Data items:
++++++++++++++++++++

Variable parseFloatOf : option jsstring -> option Q.
Variable timeOf : option jsstring -> option Z.

Lemma key_eqb_spec (a b : option jsstring) : reflect (a = b) (key_eqb a b).
Proof.
  destruct a as [x|], b as [y|]; cbn; try (constructor; congruence).
  destruct (str_eqb_spec x y); constructor; congruence.
Qed.

Lemma kget_kset_same (V : Type) (k : option jsstring) (v : V) (mp : KMap V) :
  kget k (kset k v mp) = Some v.
Proof.
  induction mp as [|[k' v'] mp IH]; cbn.
  - destruct (key_eqb_spec k k); congruence.
  - destruct (key_eqb_spec k' k) as [E|E]; cbn;
      destruct (key_eqb_spec k' k); congruence.
Qed.

Lemma kget_kset_other (V : Type) (k k0 : option jsstring) (v : V)
  (mp : KMap V) :
  k <> k0 -> kget k0 (kset k v mp) = kget k0 mp.
Proof.
  intros Hne. induction mp as [|[k' v'] mp IH]; cbn.
  - destruct (key_eqb_spec k k0); congruence.
  - destruct (key_eqb_spec k' k) as [E|E]; cbn;
      destruct (key_eqb_spec k' k0); congruence.
Qed.

Lemma kget_map (V W : Type) (f : V -> W) (k : option jsstring)
  (mp : KMap V) :
  kget k (map (fun e : option jsstring * V => (fst e, f (snd e))) mp)
  = option_map f (kget k mp).
Proof.
  induction mp as [|[k' v'] mp IH]; cbn; [reflexivity|].
  destruct (key_eqb k' k); [reflexivity|exact IH].
Qed.

Lemma laterThan_irrefl (d : option jsstring) : laterThan timeOf d d = false.
Proof.
  unfold laterThan. destruct (timeOf d); [apply Z.ltb_irrefl|reflexivity].
Qed.

Lemma laterThan_displaced (a b c : option jsstring) :
  laterThan timeOf a b = false -> laterThan timeOf c b = true ->
  laterThan timeOf a c = false.
Proof.
  unfold laterThan.
  destruct (timeOf a) as [x|], (timeOf b) as [y|], (timeOf c) as [z|];
    try reflexivity; try discriminate.
  rewrite Z.ltb_ge, Z.ltb_lt. intros H1 H2. apply Z.ltb_ge. lia.
Qed.

(** The invariant of the loop over the rows. *)
Lemma recordRow_latest (seen : list Row) (mp : KMap PriceEntry) (row : Row) :
  (forall k,
      match kget k mp with
      | Some e =>
          exists r, latestFor timeOf k seen r /\ e = entryOfRow parseFloatOf r
      | None => forall r, In r seen -> cell r 1 <> k
      end) ->
  forall k,
    match kget k (recordRow parseFloatOf timeOf mp row) with
    | Some e =>
        exists r,
          latestFor timeOf k (seen ++ [row]) r
          /\ e = entryOfRow parseFloatOf r
    | None => forall r, In r (seen ++ [row]) -> cell r 1 <> k
    end.
Proof.
  intros Inv k. unfold recordRow.
  fold (entryOfRow parseFloatOf row).
  destruct (key_eqb_spec (cell row 1) k) as [<-|Hne].
  - pose proof (Inv (cell row 1)) as I.
    destruct (kget (cell row 1) mp) as [e|] eqn:Eg.
    + destruct I as (r & (Hin & Hk & Hl) & ->). cbn [pe_date entryOfRow].
      destruct (laterThan timeOf (cell row 0) (cell r 0)) eqn:El.
      * rewrite kget_kset_same. exists row. split; [|reflexivity].
        split; [apply in_or_app; right; left; reflexivity|].
        split; [reflexivity|]. intros r' Hr' Hk'.
        apply in_app_or in Hr'. destruct Hr' as [Hr'|[<-|[]]].
        -- exact (laterThan_displaced _ _ _ (Hl r' Hr' Hk') El).
        -- apply laterThan_irrefl.
      * rewrite Eg. exists r. split; [|reflexivity].
        split; [apply in_or_app; left; exact Hin|].
        split; [exact Hk|]. intros r' Hr' Hk'.
        apply in_app_or in Hr'. destruct Hr' as [Hr'|[<-|[]]].
        -- exact (Hl r' Hr' Hk').
        -- exact El.
    + rewrite kget_kset_same. exists row. split; [|reflexivity].
      split; [apply in_or_app; right; left; reflexivity|].
      split; [reflexivity|]. intros r' Hr' Hk'.
      apply in_app_or in Hr'. destruct Hr' as [Hr'|[<-|[]]].
      * exfalso. exact (I r' Hr' Hk').
      * apply laterThan_irrefl.
  - assert (Ek : kget k
                   match kget (cell row 1) mp with
                   | Some existing =>
                       if laterThan timeOf (cell row 0) (pe_date existing)
                       then kset (cell row 1) (entryOfRow parseFloatOf row) mp
                       else mp
                   | None =>
                       kset (cell row 1) (entryOfRow parseFloatOf row) mp
                   end
                 = kget k mp).
    { destruct (kget (cell row 1) mp) as [e|].
      - destruct (laterThan timeOf (cell row 0) (pe_date e));
          [apply kget_kset_other, Hne|reflexivity].
      - apply kget_kset_other, Hne. }
    rewrite Ek. pose proof (Inv k) as I.
    destruct (kget k mp) as [e|].
    + destruct I as (r & (Hin & Hk & Hl) & ->). exists r.
      split; [|reflexivity].
      split; [apply in_or_app; left; exact Hin|].
      split; [exact Hk|]. intros r' Hr' Hk'.
      apply in_app_or in Hr'. destruct Hr' as [Hr'|[<-|[]]].
      * exact (Hl r' Hr' Hk').
      * contradiction.
    + intros r Hr. apply in_app_or in Hr. destruct Hr as [Hr|[<-|[]]].
      * exact (I r Hr).
      * exact Hne.
Qed.
(** * Clock and timer core of nautilus_trader: test timers and the test clock

    A shallow embedding of [nautilus_trader/common/clock.pyx]
    ([Timer], [TestTimer], [Clock], [TestClock]) and the properties of
    its event generation, registry bookkeeping and failure behaviour.

    Conventions of the embedding.
    - A [datetime] is the integer number of microseconds since the Unix
      epoch and a [timedelta] an integer number of microseconds (the
      resolution of the Python types).  Python's datetimes run from
      [datetime.min] (year 1) to [datetime.max] (year 9999): adding a
      [timedelta] to a [datetime] raises [OverflowError] when the sum
      leaves that range ([datetime_add]).  An integer outside the range
      stands for no [datetime].
    - A Python [dict] is an insertion-ordered association list ([PyDict]).
    - The [while] loop of [TestTimer.advance] is run with fuel: [None]
      (and [Timeout] at the clock level) stands for a loop that has not
      finished within the fuel; a loop that finishes for no fuel never
      returns.
    - Clock methods live in a state and exception monad whose [Raise]
      carries the state reached when the exception left the method.
    - The logger ([_log], [is_logger_registered]) only prints and is left
      out.  [LiveTimer] and [LiveClock] (operating system threads) are
      not modelled. *)

From Stdlib Require Import ZArith List String Bool Lia Sorted.
Import ListNotations.
Open Scope Z_scope.

(** ** Values *)

Definition datetime := Z.
Definition timedelta := Z.

(** [datetime.min] is 0001-01-01 00:00:00 and [datetime.max] is
    9999-12-31 23:59:59.999999, in microseconds from the epoch. *)
Definition datetime_min : datetime := -62135596800000000.
Definition datetime_max : datetime := 253402300799999999.

Definition in_range (d : Z) : bool :=
  (datetime_min <=? d) && (d <=? datetime_max).

(** [d + i] for a [datetime] [d] and a [timedelta] [i]; [None] is
    Python's [OverflowError] (date value out of range). *)
Definition datetime_add (d : datetime) (i : timedelta) : option datetime :=
  if in_range (d + i) then Some (d + i) else None.

(** Modelled from the spec: [Label] (nautilus_trader.model.identifiers) is
    not among the sources; the spec gives it as an opaque value with a
    string [.value], hashable, with equality by string. *)
Definition Label := string.

(** Modelled from the spec: [GUID] (nautilus_trader.core.types) wraps the
    value of [uuid.uuid4()]; here the natural number naming the draw. *)
Definition GUID := nat.

(** A callable handler, by identity. *)
Definition Handler := nat.

(** A Python object passed where a handler is expected. *)
Inductive pyobj :=
| PyNone
| PyCallable (h : Handler)
| PyOther.

(** ** Python dictionaries *)

Module PyDict.
Section Dict.
Context {K V : Type} (keq : K -> K -> bool).

Definition keys (d : list (K * V)) : list K := map fst d.
Definition values (d : list (K * V)) : list V := map snd d.

(** [d.get(k)] *)
Fixpoint get (k : K) (d : list (K * V)) : option V :=
  match d with
  | [] => None
  | (k', v) :: d' => if keq k k' then Some v else get k d'
  end.

(** [k in d] *)
Definition contains (k : K) (d : list (K * V)) : bool :=
  match get k d with Some _ => true | None => false end.

(** [d[k] = v]: an existing key keeps its place (and its key object),
    a new key goes to the end. *)
Fixpoint set (k : K) (v : V) (d : list (K * V)) : list (K * V) :=
  match d with
  | [] => [(k, v)]
  | (k', v') :: d' =>
      if keq k k' then (k', v) :: d' else (k', v') :: set k v d'
  end.

(** [d.pop(k, None)], the dictionary that is left. *)
Fixpoint pop (k : K) (d : list (K * V)) : list (K * V) :=
  match d with
  | [] => []
  | (k', v') :: d' => if keq k k' then d' else (k', v') :: pop k d'
  end.

(** The object stored under [k] was mutated in place and now reads [v];
    nothing happens when [k] is no longer a key. *)
Fixpoint mutate (k : K) (v : V) (d : list (K * V)) : list (K * V) :=
  match d with
  | [] => []
  | (k', v') :: d' =>
      if keq k k' then (k', v) :: d' else (k', v') :: mutate k v d'
  end.
End Dict.
End PyDict.

(** ** [sorted] *)

(** Python's [sorted] is stable and compares with [<] only; an insertion
    sort that places an element behind everything it is not smaller than
    computes the same list. *)
Fixpoint insert_sorted {A : Type} (lt : A -> A -> bool) (x : A) (l : list A)
  : list A :=
  match l with
  | [] => [x]
  | y :: l' => if lt x y then x :: y :: l' else y :: insert_sorted lt x l'
  end.

Definition sorted {A : Type} (lt : A -> A -> bool) (l : list A) : list A :=
  fold_left (fun acc x => insert_sorted lt x acc) l [].

(** ** TimeEvent *)

Module TimeEvent.
Record t := mk { label : Label; id : GUID; timestamp : datetime }.

(** Modelled from the spec: the class [TimeEvent]
    (nautilus_trader.model.events) is not among the sources.  The spec:
    equality and hash are by [id]; two events are ordered by
    [timestamp], then by [label]. *)
Definition eqb (a b : t) : bool := Nat.eqb (id a) (id b).

Definition ltb (a b : t) : bool :=
  (timestamp a <? timestamp b)
  || ((timestamp a =? timestamp b) && String.ltb (label a) (label b)).
End TimeEvent.

(** ** Timer and TestTimer *)

Module TestTimer.
Record t := mk {
  label : Label;
  interval : timedelta;
  start_time : datetime;
  next_time : datetime;
  stop_time : option datetime;
  expired : bool
}.

(** [Timer.__init__] followed by [self.expired = False]; [None] when
    [start_time + interval] raises [OverflowError]. *)
Definition new (label : Label) (interval : timedelta)
    (start_time : datetime) (stop_time : option datetime) : option t :=
  match datetime_add start_time interval with
  | Some next => Some (mk label interval start_time next stop_time false)
  | None => None
  end.

(** [self.next_time += self.interval].  The method is [cpdef void]
    without an [except] clause: an [OverflowError] of the addition cannot
    leave it, it is reported and dropped, and the method returns with
    [next_time] as it was. *)
Definition iterate_next (tm : t) : t :=
  match datetime_add (next_time tm) (interval tm) with
  | Some next =>
      mk (label tm) (interval tm) (start_time tm) next (stop_time tm)
         (expired tm)
  | None => tm
  end.

Definition set_expired (tm : t) (b : bool) : t :=
  mk (label tm) (interval tm) (start_time tm) (next_time tm)
     (stop_time tm) b.

(** [if self.stop_time and self.next_time > self.stop_time:
       self.expired = True]
    (a [datetime] is always truthy, so the first conjunct tests for
    [None]). *)
Definition check_stop (tm : t) : t :=
  match stop_time tm with
  | Some s => if next_time tm >? s then set_expired tm true else tm
  | None => tm
  end.

(** The loop of [advance].  [uuid4 n] is the value of the [n]-th
    [uuid.uuid4()] drawn from here on; [time_events] is the list built
    so far.  One unit of fuel pays for one test of the loop condition. *)
Fixpoint advance_loop (fuel : nat) (tm : t) (to_time : datetime)
    (uuid4 : nat -> GUID) (time_events : list TimeEvent.t)
  : option (list TimeEvent.t * t) :=
  match fuel with
  | O => None
  | S fuel' =>
      if negb (expired tm) && (to_time >=? next_time tm) then
        let time_events' :=
          time_events
            ++ [TimeEvent.mk (label tm) (uuid4 O) (next_time tm)] in
        advance_loop fuel' (check_stop (iterate_next tm)) to_time
          (fun n => uuid4 (S n)) time_events'
      else Some (time_events, tm)
  end.

Definition advance (fuel : nat) (tm : t) (to_time : datetime)
    (uuid4 : nat -> GUID) : option (list TimeEvent.t * t) :=
  advance_loop fuel tm to_time uuid4 [].

(** [TestTimer.cancel] *)
Definition cancel (tm : t) : t := set_expired tm true.
End TestTimer.

(** ** The state and exception monad of the clock methods *)

Inductive exn :=
| ConditionFailed | KeyError | TypeError | IndexError | OverflowError.

Inductive result (S A : Type) :=
| Ok (a : A) (s : S)
| Raise (e : exn) (s : S)
| Timeout.
Arguments Ok {S A} a s.
Arguments Raise {S A} e s.
Arguments Timeout {S A}.

Definition M (S A : Type) := S -> result S A.

Definition ret {S A : Type} (a : A) : M S A := fun s => Ok a s.

Definition bind {S A B : Type} (m : M S A) (k : A -> M S B) : M S B :=
  fun s =>
    match m s with
    | Ok a s' => k a s'
    | Raise e s' => Raise e s'
    | Timeout => Timeout
    end.

Definition raise {S A : Type} (e : exn) : M S A := fun s => Raise e s.

(** The value of a [datetime] computation, or its [OverflowError]. *)
Definition checked {S A : Type} (o : option A) : M S A :=
  match o with
  | Some a => ret a
  | None => raise OverflowError
  end.
Definition get_state {S : Type} : M S S := fun s => Ok s s.
Definition modify {S : Type} (f : S -> S) : M S unit := fun s => Ok tt (f s).

Declare Scope monad_scope.
Delimit Scope monad_scope with monad.
Notation "x <- m ;; k" := (bind m (fun x => k))
  (at level 61, m at next level, right associativity) : monad_scope.
Notation "m ;;; k" := (bind m (fun _ => k))
  (at level 61, right associativity) : monad_scope.
Open Scope monad_scope.

(** [for x in xs: body x] *)
Fixpoint for_each {S A : Type} (xs : list A) (body : A -> M S unit)
  : M S unit :=
  match xs with
  | [] => ret tt
  | x :: xs' => body x ;;; for_each xs' body
  end.

(** Modelled from the spec: the class [Condition]
    (nautilus_trader.core.correctness) is not among the sources.  Each
    check raises [ConditionFailed] when its condition does not hold (the
    docstrings of the setters) and does nothing else. *)
Module Condition.
Definition true {S : Type} (b : bool) : M S unit :=
  if b then ret tt else raise ConditionFailed.

Definition not_in {S V : Type} (k : Label) (d : list (Label * V))
  : M S unit :=
  if PyDict.contains String.eqb k d then raise ConditionFailed else ret tt.

(** [Condition.type(handler, Callable, 'handler')]; the value returned
    is the callable itself. *)
Definition callable {S : Type} (o : pyobj) : M S Handler :=
  match o with
  | PyCallable h => ret h
  | _ => raise ConditionFailed
  end.
End Condition.

(** ** Clock and TestClock *)

Module TestClock.
Record t := mk {
  _timers : list (Label * TestTimer.t);
  _handlers : list (Label * Handler);
  _default_handler : option Handler;
  next_event_time : option datetime;
  has_timers : bool;
  is_default_handler_registered : bool;
  _time : datetime
}.
(** * Kamstrup meter protocol codec (Kamstrup_Powermeter_MQTT.ino)

    A shallow embedding of the request/response codec of the sketch
    [Software eksempler/Kamstrup_Powermeter_MQTT.ino]: the CRC-16 routine
    [crc_1021], the sender [kamSend], the receive loop [kamReceive], the reply
    decoder [kamDecode] and their caller [kamReadReg]; then the polling
    round [readKamstrup] and the connection code [setup_wifi], [setup_mqtt]
    and [publish], with the libraries they call as an environment that
    answers.

    Conventions of the embedding.
    - A C [byte] is a [Byte.byte]; [u8] gives its value as an integer and
      [byte_of_Z] is the narrowing conversion (reduction modulo 256).
    - [int], [long] and [unsigned long] are 32 bits wide on the ESP8266 the
      sketch targets.  Values are integers in [Z]; where an operation can
      leave the range of its type the wrap-around is written out
      ([long_of], [ulong_of]).
    - A C array is a list of the bytes written so far.  A store outside the
      array, or a read of an element that was never written, has no defined
      result in C; the embedding makes such an access an outcome of its own
      ([None], [RxOverrun], [RecvOverrun]) rather than inventing a value
      for it.
    - [float] results come in two forms.  Module [Decode] keeps the
      integer mantissa and gives the value as an exact rational ([Q]),
      without the rounding of [pow] and of the product: it serves where
      only the [return] taken and the mantissa matter.  Modules [F32] and
      [Float32] give the value in binary32 as the code computes it, with
      the C library's [pow] as a parameter. *)

From Stdlib Require Import ZArith List Lia Bool QArith.
From Stdlib Require Import Strings.Byte.
From Stdlib Require Strings.String.
From Stdlib Require Import Floats.SpecFloat.
Import ListNotations.

Local Open Scope Z_scope.

(** ** Machine integers and bytes *)

Module Mach.

(** Value of a [byte] (an unsigned 8-bit integer). *)
Definition u8 (b : byte) : Z := Z.of_N (Byte.to_N b).

(** Conversion of an integer to [byte]: the low eight bits are kept. *)
Definition byte_of_Z (z : Z) : byte :=
  match Byte.of_N (Z.to_N (z mod 256)) with
  | Some b => b
  | None => x00
  end.

(** Conversion to [long] (32-bit two's complement). *)
Definition long_of (z : Z) : Z := (z + 2 ^ 31) mod 2 ^ 32 - 2 ^ 31.

(** Conversion to [unsigned long] (32 bits). *)
Definition ulong_of (z : Z) : Z := z mod 2 ^ 32.

(** [b ^ 0xff] stored back into a [byte]. *)
Definition xor_ff (b : byte) : byte := byte_of_Z (Z.lxor (u8 b) 0xff).

End Mach.
Import Mach.

(** ** CRC-16, [crc_1021] *)

Module CRC.

(** One pass through the body of the [while (mask > 0)] loop, without the
    update of [mask]: shift [creg], bring in the bit of [b] selected by
    [mask], reduce when bit 16 is set. *)
Definition crc_bit (creg : Z) (b : byte) (mask : Z) : Z :=
  let creg := long_of (Z.shiftl creg 1) in
  let creg := if Z.land (u8 b) mask =? 0 then creg else Z.lor creg 1 in
  if Z.land creg 0x10000 =? 0 then creg
  else Z.lxor (Z.land creg 0xffff) 0x1021.

(** The loop [while (mask > 0) { ...; mask >>= 1; ... }]. *)
Fixpoint crc_while (fuel : nat) (b : byte) (mask creg : Z) : Z :=
  match fuel with
  | O => creg
  | S fuel' =>
      if 0 <? mask
      then crc_while fuel' b (Z.shiftr mask 1) (crc_bit creg b mask)
      else creg
  end.

(** The body of the [for] loop over the message, for the byte [b]:
    [mask] starts at [0x80] and is zero after eight passes. *)
Definition crc_byte (creg : Z) (b : byte) : Z := crc_while 8 b 0x80 creg.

++++++++++++++++++++

→ ABOUT THIS TASK
Please reproduce, exactly as they appear above, the lines from the line containing "destruct (kget k mp) as [e|]." up to and including the line containing "([Timer], [TestTimer], [Clock], [TestClock])".

→ SOLUTION TO THIS EXERCISE
    destruct (kget k mp) as [e|].
    + destruct I as (r & (Hin & Hk & Hl) & ->). exists r.
      split; [|reflexivity].
      split; [apply in_or_app; left; exact Hin|].
      split; [exact Hk|]. intros r' Hr' Hk'.
      apply in_app_or in Hr'. destruct Hr' as [Hr'|[<-|[]]].
      * exact (Hl r' Hr' Hk').
      * contradiction.
    + intros r Hr. apply in_app_or in Hr. destruct Hr as [Hr|[<-|[]]].
      * exact (I r Hr).
      * exact Hne.
Qed.
(** * Clock and timer core of nautilus_trader: test timers and the test clock

    A shallow embedding of [nautilus_trader/common/clock.pyx]
    ([Timer], [TestTimer], [Clock], [TestClock]) and the properties of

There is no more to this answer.